Notes for cs164 Section 1
- abstract syntax trees (ASTs)
- Abstract away irrelevant details of concrete syntax, eg. comments,
whitespace, parens. For example,
if x == y then
x = 0; else y = 0;
and if (x
== y) then { x = 0; } else { y = 0; }
are
essentially the same program, even though they slightly differ
textually. The ASTs for these two programs will be identical.
- PA1 handout has an example of some code and its corresponding
AST.
- Implementation: Composite pattern (see Design Patterns for
details). Nodes in tree have a common superclass, ASTNode, allowing
for inheritance of basic tree code (eg. traversing children). Each
node defines accessor methods for its children. Draw object
diagram w/ ASTNode and some subclass, eg. InfixExpression.
- The Visitor pattern
- If we can edit AST source code, we can add operations by adding a
method to
ASTNode
and all subclasses,
eg. interpret()
or prettyPrint()
.
- What if we can't edit the AST code? We must define new operations
externally. Consider
interpret()
:
- Put all
interpret()
methods together. Since
they aren't inside AST node classes anymore, need to pass AST node
as parameter.
interpret(InfixExpression e) {
interpret(e.getLeftOp()); interpret(e.getRightOp()); ... }
interpret(WhileStatement w) { ... }
- Problem: Java method dispatch based on declared type of
arguments. Example (
InfixExpression
extends
ASTNode
):
ASTNode n = new ASTNode();
InfixExpression e = new InfixExpression();
ASTNode n2 = new InfixExpression();
interpret(n); // calls interpret(ASTNode)
interpret(e); // calls interpret(InfixExpression)
interpret(n2); // calls interpret(ASTNode)!
So, calling interpret(e.getLeftOp())
above
may not invoke the correct interpret()
method. We need
to add explicit dispatch code:
if (e.getLeftOp() instanceof InfixExpression)
{ interpret((InfixExpression)e.getLeftOp()); }
else if (e.getLeftOp() instanceof NumberLiteral)

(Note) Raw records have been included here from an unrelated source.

Lemma Packet_law n m :
  0 <= n -> emitter_ok m ->
  match EPacket n m with
  | (Some b, m') => len b = n /\ forall c, len c = n ->
      emitter_ok (efill c m') /\ em_out (efill c m') = em_out m ++ [c]
  | (None, m') => emitter_ok m' /\ em_out m' = em_out m
  end.
Proof.
  intros Hn [D A S L]. unfold EPacket. case_if; [done|]. bool_prop.
  destruct (last (em_free m)) as [b|] eqn:Ef.
  - apply last_Some in Ef as [free Ef]. rewrite Ef in D, A |- *.
    rewrite length_app, take_app_length' by (cbn; lia).
    assert (P : (em_outs m).*1 ++ free ++ [b] ≡ₚ ((em_outs m).*1 ++ [b]) ++ free)
      by by rewrite <- app_assoc, (Permutation_app_comm free).
    rewrite P in D, A.
    assert (Hb : (b < length (em_heap m))%nat).
    { rewrite !Forall_app in A. destruct A as [[_ A] _]. by apply Forall_cons in A as [A _]. }
    split; [apply buf_bytes_len; [by apply lookup_size|lia]|].
    intros c Hc. apply fill_ok; [|done]. constructor; cbn [em_outs em_free em_heap]; rewrite ?fmap_app; [done..|].
    apply Forall_app. split; [done|]. apply Forall_singleton. cbn. lia.
  - apply last_None in Ef. rewrite Ef, app_nil_r in *.
    set (heap := em_heap m ++ [_]).
    assert (S' : Forall (fun l => len l = Offset + maxPacket) heap).
    { apply Forall_app. split; [done|]. apply Forall_singleton. by apply len_replicate. }
    assert (Hlen : length heap = Datatypes.S (length (em_heap m))) by (unfold heap; rewrite length_app; cbn; lia).
    split; [apply buf_bytes_len; [apply lookup_size; [done|lia]|lia]|].
    intros c Hc. replace (em_out m) with (buf_bytes heap <$> em_outs m).
    + apply fill_ok; [|done]. constructor; cbn [em_outs em_free em_heap]; rewrite ?fmap_app, ?app_nil_r; [| |done|].
      * apply NoDup_app. split_and!; [done| |apply NoDup_singleton].
        intros x Hx Hx'%list_elem_of_singleton. rewrite Forall_forall in A. specialize (A x Hx). cbn in Hx'. lia.
      * apply Forall_app. split; [|apply Forall_singleton; cbn; lia].
        eapply Forall_impl; [exact A|]. cbn. lia.
      * apply Forall_app. split; [done|]. apply Forall_singleton. cbn. lia.
    + cbn [em_out engine_emitter]. apply list_fmap_ext. intros i s Hs.
      unfold buf_bytes, heap. rewrite lookup_total_app_l; [done|].
      rewrite Forall_forall in A. apply A, list_elem_of_fmap_2. by eapply list_elem_of_lookup_2.
Qed.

{ interpret((NumberLiteral)e.getLeftOp()); }
...
This is ugly!
- A better solution: AST designed with a "hook" allowing for new
operations to easily be added externally. Each AST node class has an
accept()
method that
takes a visitor object as a parameter. Each visitor class
contains some operation to be performed on the AST, defined in
visit()
methods for each type of AST node. The
accept()
methods are simple:
accept(Visitor v) { v.visit(this);
}
Since the declared type of this
is always the type of
the enclosing class, the correct visit()
method will be
invoked. Written as a visitor, the original
interpret()
method for InfixExpression
looks like this:
visit(InfixExpression e) { e.getLeftOp().accept(this);
e.getRightOp().accept(this); ... }
- Other advantages of visitor: all the code for an operation is in
one place, avoids cluttering interface of AST nodes, easy to share
state between methods (through fields).
A pretty printer
- Note that associativity is represented directly in AST (show example). When
reproducing source text from an AST, may have to add parentheses to
maintain associativity (in PA1 pretty printer, always add
parens).
The interpreter
- Arithmetic expressions
- Assignment: need to keep track of values of assigned variables in a
symbol table.
- If and while: don't necessarily visit all children